Danish 3rd Division
- Season: 1964
- Dates: 26 March – 15 November 1964
- Champions: Holbæk B&IF (1st title)
- Promoted: Holbæk B&IF AIA
- Relegated: Skovshoved IF Kolding IF
- Matches: 132
- Goals: 512 (3.88 per match)
- Top goalscorer: Flemming Jensen (18 goals)

= 1964 Danish 3rd Division =

The 1964 Danish 3rd Division (Danish: Danmarksturneringens 3. division 1964) was the twenty-third season of the Danish third-tier association football division since its establishment in 1936 as part of the Danmarksturneringen's nation-wide league structure. Governed by the Danish FA, the season was launched on 26 March 1964 with two fixtures and concluded with the last four matches on 15 November 1964. Skovshoved IF and Hellerup IK entered as relegated teams from last season's second division, while Svendborg fB and Nakskov BK entered as promoted teams from the 1963 Kvalifikationsturneringen. The twelve teams in the division entered the 1964–65 Danish Cup in the cup tournament's first round proper.

Holbæk B&IF won the league, securing their first third-tier league title on the last match day, while gaining promotion to the second division for the first time in the club's history, with AIA becoming the runners-up and returning to the second-tier after two years absence. The two clubs with the fewest points in the final league standings, Skovshoved IF and Kolding IF, were relegated to the 1965 Kvalifikationsturneringen. Forward Flemming Jensen of IK Skovbakken was the league's top goal scorer with 18 goals, scoring four goals on the last match day, one more than Fritz Hansen of BK Frem Sakskøbing that finished in second place.

==Summary==
The 1964 season of the third tier was inaugurated on 26 March with two Maundy Thursday matches, namely Lyngby BK against AIA at Lyngby Stadium in front of 1,100 spectators and newly relegated Hellerup IK versus IK Skovbakken, that finished the previous season in the league's third place just outside the promotion spots, at Gentofte Stadium. The second match was played following the conclusion of the first match of the top-flight league season at the same stadium. The first match day, scheduled to take place over the course of three Easter days, was marked by frost at night and snow and thaw during the day, forcing two matches to be rescheduled to another day and one match to be moved from the morning to afternoon on the same day. The first goal of the season was a penalty kick executed by Lyngby BK's centre forward Per Holger Hansen in the 35th minute — the penalty was awarded due to a tackle committed by AIA's right back Kaj Nielsen against Lyngby BK's left innerwing Knud Christensen. The first hat-trick of the season was netted by IK Chang Aalborg's Erik Sørensen in the 5–0 home win on 30 March at Aalborg Stadium against Skovshoved IF.

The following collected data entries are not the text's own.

(** * gddo-server background tasks (background.go)

    A shallow embedding of the scheduler [runBackgroundTasks] and of the three
    task bodies [doCrawl], [readGitHubUpdates] and [checkPackagesToSuppress].

    Every function of background.go talks to collaborators that live outside
    the file (the database, the document crawler, the GitHub feed, the
    suppression scorer, the clock and the logger).  The embedding therefore
    writes each Go function as a program over the collaborator calls it makes,
    in the order in which the source makes them; a program is run against an
    arbitrary environment that answers the calls, and the run yields the list
    of calls made together with their answers, the returned value and the
    final state of the environment. *)

From Stdlib Require Import ZArith String List Bool Lia.
From ExtLib Require Import Structures.Monad.
Import ListNotations.
Import MonadNotation.

Local Open Scope Z_scope.
Local Open Scope list_scope.
Local Open Scope monad_scope.

(** ** Data *)

(** [time.Duration] is an int64 count of nanoseconds.  background.go only
    compares durations with [0] and with each other and divides one by [3],
    so no operation on them can wrap around. *)
Definition Duration := Z.

Definition Nanosecond : Duration := 1.
Definition Second : Duration := 1000000000 * Nanosecond.
Definition Minute : Duration := 60 * Second.
Definition Hour : Duration := 60 * Minute.

(** [time.Time] is an instant; it is counted here in nanoseconds from the
    zero value [time.Time{}].  [t.Add(d)] is [t + d] and [t.After(u)] is
    [u < t]. *)
Definition Time := Z.

Definition zeroTime : Time := 0.
Definition Add (t : Time) (d : Duration) : Time := t + d.
Definition After (t u : Time) : bool := u <? t.

(** A Go [error] value that is not nil; [option error] is a Go [error]. *)
Definition error := string.

(** The fields of [doc.Package] that background.go reads. *)
Record Package := mkPackage {
  ImportPath : string;
  ProjectRoot : string;
  Etag : string
}.

(** The field of [database.Package] that background.go reads. *)
Record DbPackage := mkDbPackage {
  Path : string
}.

(** [gddoexp.GithubAuth]. *)
Record GithubAuth := mkGithubAuth {
  ID : string;
  Secret : string
}.

(** One element of the channel returned by [gddoexp.ShouldSuppressPackages]. *)
Record SuppressResponse := mkSuppressResponse {
  RPackage : DbPackage;
  Suppress : bool;
  Error : option error
}.

(** [url.Values], a map from a key to its list of values, and [Values.Get],
    which returns the first value of a key or the empty string. *)
Definition Values := list (string * list string).

Fixpoint valuesGet (v : Values) (key : string) : string :=
  match v with
  | [] => EmptyString
  | (k, vs) :: rest =>
      if String.eqb k key then
        match vs with
        | [] => EmptyString
        | x :: _ => x
        end
      else valuesGet rest key
  end.

(** A database handle: the package-level variable [db], or a handle that
    [database.New] returned. *)
Inductive Database : Type :=
| PkgDb
| OpenedDb (id : nat).

(** The three functions stored in the [fn] field of the task table. *)
Inductive taskfn : Type :=
| FnReadGitHubUpdates
| FnDoCrawl
| FnCheckPackagesToSuppress.

(** An argument of a logging call: a string, or an error value (which may be
    nil). *)
Inductive logarg : Type :=
| AStr (s : string)
| AErr (e : option error).

(** The command-line flags and package-level variables that background.go
    reads; [maxAge] and [gitHubCredentials] are declared in another file of
    the package. *)
Record Config := mkConfig {
  github_interval : Duration;
  crawl_interval : Duration;
  suppress_packages : Duration;
  maxAge : Duration;
  gitHubCredentials : string
}.

(** ** Collaborator calls *)

Inductive call : Type :=
| DbPopNewCrawl (d : Database)
| CrawlDoc (source importPath : string) (old : option Package)
           (hasSubdirs : bool) (nextCrawl : Time)
| DbAddBadCrawl (d : Database) (importPath : string)
| DbGet (d : Database) (path : string)
| DbSetNextCrawlEtag (d : Database) (projectRoot etag : string) (t : Time)
| DbGetGob (d : Database) (key : string)
| GetGitHubUpdates (last : string)
| DbBumpCrawl (d : Database) (projectRoot : string)
| DbPutGob (d : Database) (key value : string)
| DatabaseNew
| DbAllPackages (d : Database)
| ParseQuery (query : string)
| ShouldSuppressPackages (pkgs : list DbPackage) (d : Database)
                         (auth : option GithubAuth)
| DbPut (d : Database) (pdoc : option Package) (nextCrawl : Time) (hide : bool)
| TimeNow
| TimeSleep (d : Duration)
| LogPrintf (format : string) (args : list logarg)
| LogPrintln (args : list logarg)
| Fn (f : taskfn).

(** What each call returns.  A channel that is ranged over until it is closed
    is the list of the values received from it, in the order received. *)
Definition resp (c : call) : Type :=
  match c with
  | DbPopNewCrawl _ => string * bool * option error
  | CrawlDoc _ _ _ _ _ => option Package * option error
  | DbAddBadCrawl _ _ => option error
  | DbGet _ _ => option Package * list DbPackage * Time * option error
  | DbSetNextCrawlEtag _ _ _ _ => option error
  | DbGetGob _ _ => string * option error
  | GetGitHubUpdates _ => string * list string * option error
  | DbBumpCrawl _ _ => option error
  | DbPutGob _ _ _ => option error
  | DatabaseNew => Database * option error
  | DbAllPackages _ => list DbPackage * option error
  | ParseQuery _ => Values * option error
  | ShouldSuppressPackages _ _ _ => list SuppressResponse
  | DbPut _ _ _ _ => option error
  | TimeNow => Time
  | TimeSleep _ => unit
  | LogPrintf _ _ => unit
  | LogPrintln _ => unit
  | Fn _ => option error
  end.

(** ** Programs *)

Inductive Prog (R : Type) : Type :=
| Ret (r : R)
| Do (c : call) (k : resp c -> Prog R).

Arguments Ret {R} r.
Arguments Do {R} c k.

Fixpoint bindP {A B : Type} (p : Prog A) (f : A -> Prog B) : Prog B :=
  match p with
  | Ret a => f a
  | Do c k => Do c (fun x => bindP (k x) f)
  end.

#[export] Instance Monad_Prog : Monad Prog :=
  {| ret := @Ret; bind := @bindP |}.

(** Perform one call and return its answer. *)
Definition perform (c : call) : Prog (resp c) := Do c Ret.

(** A call made at runtime, with the answer it got. *)
Definition event : Type := { c : call & resp c }.

Definition ev (c : call) (x : resp c) : event := existT resp c x.

Definition calls (tr : list event) : list call := map (@projT1 call resp) tr.

Record Outcome (World R : Type) : Type := mkOutcome {
  trace : list event;
  result : R;
  final : World
}.

Arguments mkOutcome {World R} trace result final.
Arguments trace {World R} o.
Arguments result {World R} o.
Arguments final {World R} o.

(** An environment answers every call and moves to its next state. *)
Definition Env (World : Type) : Type := forall c : call, World -> resp c * World.

Fixpoint exec {World R : Type} (env : Env World) (p : Prog R) (w : World)
  : Outcome World R :=
  match p with
  | Ret r => mkOutcome [] r w
  | Do c k =>
      let a := env c w in
      let o := exec env (k (fst a)) (snd a) in
      mkOutcome (ev c (fst a) :: trace o) (result o) (final o)
  end.

(** The double quote character, for the format strings that contain one. *)
Definition dquote : string := String (Ascii.ascii_of_nat 34) EmptyString.

Definition cat (a b : string) : string := String.append a b.

Arguments cat : simpl never.

(** ** doCrawl *)

Definition doCrawl (cfg : Config) : Prog (option error) :=
  '(importPath, hasSubdirs, err) <- perform (DbPopNewCrawl PkgDb) ;;
  match err with
  | Some e =>
      perform (LogPrintf "db.PopNewCrawl() returned error %v" [AErr (Some e)]) ;;
      ret None
  | None =>
      if negb (String.eqb importPath "") then
        '(pdoc, err) <- perform (CrawlDoc "new" importPath None hasSubdirs zeroTime) ;;
        match pdoc, err with
        | None, None =>
            err <- perform (DbAddBadCrawl PkgDb importPath) ;;
            match err with
            | Some e =>
                perform (LogPrintf "ERROR db.AddBadCrawl(%q): %v"
                                   [AStr importPath; AErr (Some e)]) ;;
                ret None
            | None => ret None
            end
        | _, _ => ret None
        end
      else
        '(pdoc, pkgs, nextCrawl, err) <- perform (DbGet PkgDb "-") ;;
        match err with
        | Some e =>
            perform (LogPrintf (cat "db.Get(" (cat dquote (cat "-" (cat dquote
                                 ") returned error %v"))))
                               [AErr (Some e)]) ;;
            ret None
        | None =>
            match pdoc with
            | None => ret None
            | Some pdoc =>
                now <- perform TimeNow ;;
                if After nextCrawl now then ret None
                else
                  '(_, err) <- perform (CrawlDoc "crawl" (ImportPath pdoc) (Some pdoc)
                                                 (0 <? Z.of_nat (length pkgs)) nextCrawl) ;;
                  match err with
                  | Some _ =>
                      now <- perform TimeNow ;;
                      err <- perform (DbSetNextCrawlEtag PkgDb (ProjectRoot pdoc) (Etag pdoc)
                                        (Add now (Z.quot (maxAge cfg) 3))) ;;
                      match err with
                      | Some e =>
                          perform (LogPrintf "ERROR db.TouchLastCrawl(%q): %v"
                                             [AStr (ImportPath pdoc); AErr (Some e)]) ;;
                          ret None
                      | None => ret None
                      end
                  | None => ret None
                  end
            end
        end
  end.

(** ** readGitHubUpdates *)

Definition key : string := "gitHubUpdates".

(** The body of [for _, name := range names]. *)
Definition bumpCrawl (name : string) : Prog unit :=
  perform (LogPrintf "bump crawl github.com/%s" [AStr name]) ;;
  err <- perform (DbBumpCrawl PkgDb (cat "github.com/" name)) ;;
  match err with
  | Some e => perform (LogPrintln [AStr "ERROR force crawl:"; AErr (Some e)])
  | None => ret tt
  end.

Fixpoint bumpCrawls (names : list string) : Prog unit :=
  match names with
  | [] => ret tt
  | name :: rest => bumpCrawl name ;; bumpCrawls rest
  end.

Definition readGitHubUpdates : Prog (option error) :=
  '(last, err) <- perform (DbGetGob PkgDb key) ;;
  match err with
  | Some e => ret (Some e)
  | None =>
      '(last, names, err) <- perform (GetGitHubUpdates last) ;;
      match err with
      | Some e => ret (Some e)
      | None =>
          bumpCrawls names ;;
          err <- perform (DbPutGob PkgDb key last) ;;
          match err with
          | Some e => ret (Some e)
          | None => ret None
          end
      end
  end.

(** ** checkPackagesToSuppress *)

(** The body of [for response := range ...].  [outerErr] is the function's
    variable [err], which the first logging call of the loop prints. *)
Definition suppressOne (db : Database) (outerErr : option error)
    (response : SuppressResponse) : Prog unit :=
  match Error response with
  | Some _ =>
      perform (LogPrintf "error while checking package “%s”: %s"
                         [AStr (Path (RPackage response)); AErr outerErr])
  | None =>
      if negb (Suppress response) then ret tt
      else
        '(pkg, _, _, err) <- perform (DbGet db (Path (RPackage response))) ;;
        match err with
        | Some e =>
            perform (LogPrintf "error retrieving package “%s”: %s"
                               [AStr (Path (RPackage response)); AErr (Some e)])
        | None =>
            err <- perform (DbPut db pkg zeroTime true) ;;
            match err with
            | Some e =>
                perform (LogPrintf "error updating package “%s”: %s"
                                   [AStr (Path (RPackage response)); AErr (Some e)])
            | None => ret tt
            end
        end
  end.

Fixpoint suppressAll (db : Database) (outerErr : option error)
    (responses : list SuppressResponse) : Prog unit :=
  match responses with
  | [] => ret tt
  | response :: rest =>
      suppressOne db outerErr response ;; suppressAll db outerErr rest
  end.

Additional under-18 youth players from Lyngby Boldklub's 1962 Danish Youth Championship winning team (Ynglinge-DM; 4–1 win against Kjøbenhavns BK in the final) joined the club's senior men's team at the beginning of the season — seven players from the same youth team had already joined the senior ranks last season. The Kongens Lyngby-based team hence featured the youngest squad in the Danmarksturneringen with an average age of 19½ years. The club managed to win their first four games; 2–0 against AIA, 6–2 against Roskilde BK, 6–1 against Kolding IF and 1–0 against BK Frem Sakskøbing, positioning themselves in one of the top spots of the league standings following the conclusion of the spring season. However, they could not keep their momentum and was overtaken by AIA, which had lost their first two league matches, during the spring season.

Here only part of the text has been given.